The things you don't need anymore

I am trying to finish a project that has stretched out too long; cleaning out your room to get rid of "baby" things still lurking in the corners and make room for Ian to share a room with you.  Perhaps passing on outgrown baby things generally gives a mom's heart a twinge, but I do think your "outgrowns" comprise an unusual list.  So here's a very small inventory, the mix of your first three years, odds and ends still hanging around from earlier "cleaning outs" . . .
--Size small swim diapers
--Three Huggies containers used for home-made wipes . . . my potty trained (mostly) boy doesn't need so many stockpiled wipes
--infant sized yellow hospital gown, one you wore in those first two weeks in the hospital
--three U-Bag urine collection bags (missed these when I passed on all the syringes and alcohol wipes to Brittney for her Africa mission trip)
--two Tegaderm patches
--sterile packaged latex gloves
--baby blankets
--pacifier (never used)
--three stuffed "happy dolls" symbolizing goodwill and healing, made by children in Japan (a NYC momento)
--"Elijah's Room" signs and decorations made by Hannah and friends for your hospital room when you were a baby
--pic of you mounted on a little "card" for a Christmas tag,  one left over, others used for little gifts for our doctor and nurses your first Christmas
--two monogrammed burp cloths
--scrap paper where your Dad ("I call my Daddy Dad" you like to say) jotted down your full name, with options on the middle name varying

It is time.  Time to put away in a box somewhere those keepsakes from your baby days, to get rid of other stuff . . . to make more room for today.

And somehow, my mother's mind and heart tries to sort out it all, what to keep locked in memory's safebox, what to let drift away.  My mind cannot hold it all anymore than this little bedroom can.  But this sifting is even harder, and perhaps it is my reticence to do it that has kept this poor little room so cluttered.

There are the things I cannot help but keep--the 2 AM memory of your little 7 week old body lying on a table, with about 5  nurses standing around you, taking turns trying to get your veins ("we'll all try two times"), until your Dad stopped them after "only" three tries (they were offended), you screaming, pitifully trying to breathe . . Your head thrown back up and to the side, trying to find the "sweet spot" where you could breathe around your tumor . . . Your smiles and happy spirits on your first day of chemo, and generally every day, kicking your foot with the pulse ox like crazy, that little light just dancing around . . All the infant and toddler nights, morning, days of npo (nothing to eat/drink) and your happy, resilient spirit . . . And someday, I will need to pull your jammies you wore in NY after your big surgery out of your drawer, and I will store them away.  I will keep the memory of how you looked so dapper the fourth day after your surgery, when you finally began to get up and walk and went on a trek from the POU to the hospital playroom on the 9th floor of MSKCC 2-3 times.

There are memories that will inevitably drift away.  I already know this, when something triggers a memory of how one of the kids (now which one was it?!) said a particular word so cutely . . I won't be able to hold it all.
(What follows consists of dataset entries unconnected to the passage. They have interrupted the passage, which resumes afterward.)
(** X8: while [_systemDelay] is above 0 the handler counts a message and
    returns: the first messages, as many as the delay says, are not decoded
    and leave the registration as it is, whatever they hold; what follows is
    handled as by an object whose delay is what is left. *)
Theorem warmup_messages_are_skipped (self : Self) (warm rest : list Msg) :
  Z.of_nat (length warm) <= _systemDelay self ->
  handleAll fromROSMsg header_stamp self (warm ++ rest)
  = handleAll fromROSMsg header_stamp
      (mkCtRot2D (_systemDelay self - Z.of_nat (length warm))
         (_config self) (_registration self)) rest.
Proof.
  revert self. induction warm as [| m warm IH]; intros self Hlen.
  - cbn [length app]. rewrite Z.sub_0_r. destruct self; reflexivity.
  - cbn [length] in Hlen. cbn [app].
    rewrite (handleAll_cons_skipped self
               (mkCtRot2D (_systemDelay self - 1) (_config self)
                  (_registration self))).
    + rewrite IH by (cbn [_systemDelay]; lia).
      cbn [_systemDelay _config _registration length].
      f_equal. f_equal. lia.
    + unfold handleCloudMessage.
      destruct (Z.ltb_spec 0 (_systemDelay self)); [reflexivity | lia].
Qed.
(** C6, amended.  [runHandlers] goes through the declared handlers in the
    order of their declaration and runs, each declared handler at most
    once however often it was notified, only handlers whose names are in
    [NotifiedHandlers]; unless a handler fails, which ends the iteration
    with an error naming that handler, the last one started, it runs every
    handler whose name was in the set at the start, and exactly those when
    the handlers notify nothing themselves.  With [A]
    and [B] declared in this order and two changed tasks each notifying [B]
    and [A], a play runs the two tasks, then [A] once, then [B] once. *)
Theorem runHandlers_declaration_order (e : Executor.t) (stats : Stats.t)
    (st : state World) err stats' st' :
  runHandlers e stats st = (err, stats', st') →
  let handlers := Play.Handlers (PlayContext.Play (pctx st)) in
  (∃ evs,
     trace st' = trace st ++ evs
     ∧ started evs `sublist_of` handlers
     ∧ Forall (is_notified (pctx st')) (started evs)
     ∧ (err = None →
        filter (is_notified (pctx st)) handlers `sublist_of` started evs)
     ∧ (err = None → (∀ h, h ∈ handlers → Task.Notify h = []) →
        started evs = filter (is_notified (pctx st)) handlers)
     ∧ (∀ msg, err = Some msg →
          ∃ before h cause,
            started evs = before ++ [h]
            ∧ msg = "handler '" +:+ Task.Name h +:+ "' failed: " +:+ cause))
  ∧ (let play :=
       handlers_play [notifying_task "first"; notifying_task "second"]
         [handler_A "ok"; handler_B "ok"] in
     let '(err, _, _, out) :=
       runPlay (lib := example_lib) (host := example_host) run_for_real play
         (Stats.mk 1 0 0 0 0 0) 0%nat [] in
     err = Returns None
     ∧ started out
       = [notifying_task "first"; notifying_task "second";
          handler_A "ok"; handler_B "ok"]).
Proof.
  intros Hrun handlers. split; [|vm_compute; done].
  unfold runHandlers in Hrun.
  destruct (bool_decide _) eqn:Hsize.
  - apply bool_decide_eq_true in Hsize. apply map_size_empty_iff in Hsize.
    injection Hrun as <- <- <-. exists []. rewrite app_nil_r.
    assert (filter (is_notified (pctx st)) handlers = []) as ->.
    { apply filter_none. intros h. unfold is_notified, notified_in.
      by rewrite Hsize. }
    split_and!; try done. apply sublist_nil_l.
  - destruct (handlers_loop_spec _ _ _ _ _ _ _ Hrun)
      as (evs & Htr & _ & Hsub & Hall & _ & Hfil & Heq & Hstop).
    exists (OutSection "RUNNING HANDLERS" :: evs).
    change (started (OutSection "RUNNING HANDLERS" :: evs)) with (started evs).
    split_and!; try done.
    rewrite Htr. cbn. by rewrite <-app_assoc.
Qed.

End HandlerTheorem.

Lemma runHandlers_declaration_order_witness :
  let play := handlers_play [] [handler_A "ok"; handler_B "ok"] in
  let c :=
    PlayContext.mk play ∅ ∅ ∅ (<[ "B" := true ]> {[ "A" := true ]}) None in
  ∃ st' evs,
    (runHandlers (lib := example_lib) (host := example_host) run_for_real
       (Stats.mk 1 0 0 0 0 0) (State c 0%nat [])).2 = st'
    ∧ trace st' = evs
    ∧ started evs = [handler_A "ok"; handler_B "ok"].
Proof.
  intros play c.
  destruct (runHandlers (lib := example_lib) (host := example_host)
              run_for_real (Stats.mk 1 0 0 0 0 0) (State c 0%nat []))
    as [[err stats'] st'] eqn:Hrun.
  destruct (runHandlers_declaration_order _ _ _ _ _ _ Hrun)
    as [(evs & Htr & _ & _ & _ & Heq & _) _].
  exists st', evs. split; [done|]. split; [exact Htr|].
  assert (err = None) as Herr.
  { vm_compute in Hrun. by injection Hrun as <- _ _. }
  rewrite (Heq Herr); [vm_compute; reflexivity|].
  intros h Hh. vm_compute in Hh.
  apply elem_of_cons in Hh as [->|Hh]; [done|].
  apply elem_of_cons in Hh as [->|Hh]; [done|].
  by apply elem_of_nil in Hh.
Defined.

(** ** Names that no handler has *)

(** Interpolation reads [Vars] and [Registered] only. *)
Lemma interpolateParams_set_NotifiedHandlers {lib : GoLib} params f c :
  interpolateParams params (PlayContext.set_NotifiedHandlers f c)
  = interpolateParams params c.
Proof. reflexivity. Qed.

Lemma also_notified_commute n task result c :
  notify_handlers task result (also_notified n c)
  = also_notified n (notify_handlers task result c).
Proof.
  unfold notify_handlers. destruct (Result.Changed result && _); [|done].
  revert c. induction (Task.Notify task) as [|handler rest IH]; intros c;
    [done|].
  cbn [foldl]. rewrite <-IH. f_equal.
  unfold also_notified, PlayContext.set_NotifiedHandlers. cbn. f_equal.
  destruct (decide (n = handler)) as [->|Hne]; [done|].
  by apply insert_insert_ne.
Qed.

Lemma also_notified_store n task result c :
  store_registered task result (also_notified n c)
  = also_notified n (store_registered task result c).
Proof. unfold store_registered. by destruct (String.eqb _ _). Qed.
There are things, aren't there?, that might as well be left behind.  Can I leave behind the lagging, dogging sense, that this is just another break but we will get hit again?  Should I, or does it make appreciation for today sweeter?  Can I leave behind the need to read up on all the latest in NB treatment, and on every odd illness that touches children in my circle?  Where do I put all that energy I devoted to your active treatment, and researching options for your care and healing?

Obviously not to cleaning your room.  So I better get back to it.  Sifting, sorting, what keep and what to let go .. with the sounds of you and Ian playing, laughing as the soundtrack.